[Excerpts from a dataset]

========================

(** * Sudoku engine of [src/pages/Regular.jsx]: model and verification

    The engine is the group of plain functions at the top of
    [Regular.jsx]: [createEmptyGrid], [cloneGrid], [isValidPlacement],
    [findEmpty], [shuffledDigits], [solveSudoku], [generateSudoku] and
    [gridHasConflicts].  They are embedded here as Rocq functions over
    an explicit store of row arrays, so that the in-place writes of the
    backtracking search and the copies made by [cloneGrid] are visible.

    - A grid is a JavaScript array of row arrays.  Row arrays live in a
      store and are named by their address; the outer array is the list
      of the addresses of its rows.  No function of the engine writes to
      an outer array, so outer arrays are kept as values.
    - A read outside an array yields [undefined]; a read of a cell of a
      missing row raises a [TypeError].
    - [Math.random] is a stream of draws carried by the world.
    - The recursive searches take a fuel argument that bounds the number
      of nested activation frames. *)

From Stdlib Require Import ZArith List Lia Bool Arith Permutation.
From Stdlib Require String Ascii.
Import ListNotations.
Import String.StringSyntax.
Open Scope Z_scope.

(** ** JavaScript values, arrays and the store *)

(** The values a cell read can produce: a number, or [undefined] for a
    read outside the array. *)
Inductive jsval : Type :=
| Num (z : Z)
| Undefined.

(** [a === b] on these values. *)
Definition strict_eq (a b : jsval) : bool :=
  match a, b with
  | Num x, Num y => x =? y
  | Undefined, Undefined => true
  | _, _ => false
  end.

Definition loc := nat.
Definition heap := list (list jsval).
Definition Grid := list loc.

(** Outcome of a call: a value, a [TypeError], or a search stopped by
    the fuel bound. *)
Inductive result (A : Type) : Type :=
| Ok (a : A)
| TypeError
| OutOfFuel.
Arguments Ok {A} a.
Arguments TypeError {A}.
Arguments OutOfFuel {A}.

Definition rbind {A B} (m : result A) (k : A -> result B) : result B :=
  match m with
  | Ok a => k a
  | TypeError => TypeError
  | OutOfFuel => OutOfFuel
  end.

========================

ACTION ITEM
Exactly the lines from the one containing "- A read outside" through the final line above, and only those, should be given again.

EXPECTED OUTPUT
    - A read outside an array yields [undefined]; a read of a cell of a
      missing row raises a [TypeError].
    - [Math.random] is a stream of draws carried by the world.
    - The recursive searches take a fuel argument that bounds the number
      of nested activation frames. *)

From Stdlib Require Import ZArith List Lia Bool Arith Permutation.
From Stdlib Require String Ascii.
Import ListNotations.
Import String.StringSyntax.
Open Scope Z_scope.

(** ** JavaScript values, arrays and the store *)

(** The values a cell read can produce: a number, or [undefined] for a
    read outside the array. *)
Inductive jsval : Type :=
| Num (z : Z)
| Undefined.

(** [a === b] on these values. *)
Definition strict_eq (a b : jsval) : bool :=
  match a, b with
  | Num x, Num y => x =? y
  | Undefined, Undefined => true
  | _, _ => false
  end.

Definition loc := nat.
Definition heap := list (list jsval).
Definition Grid := list loc.

(** Outcome of a call: a value, a [TypeError], or a search stopped by
    the fuel bound. *)
Inductive result (A : Type) : Type :=
| Ok (a : A)
| TypeError
| OutOfFuel.
Arguments Ok {A} a.
Arguments TypeError {A}.
Arguments OutOfFuel {A}.

Definition rbind {A B} (m : result A) (k : A -> result B) : result B :=
  match m with
  | Ok a => k a
  | TypeError => TypeError
  | OutOfFuel => OutOfFuel
  end.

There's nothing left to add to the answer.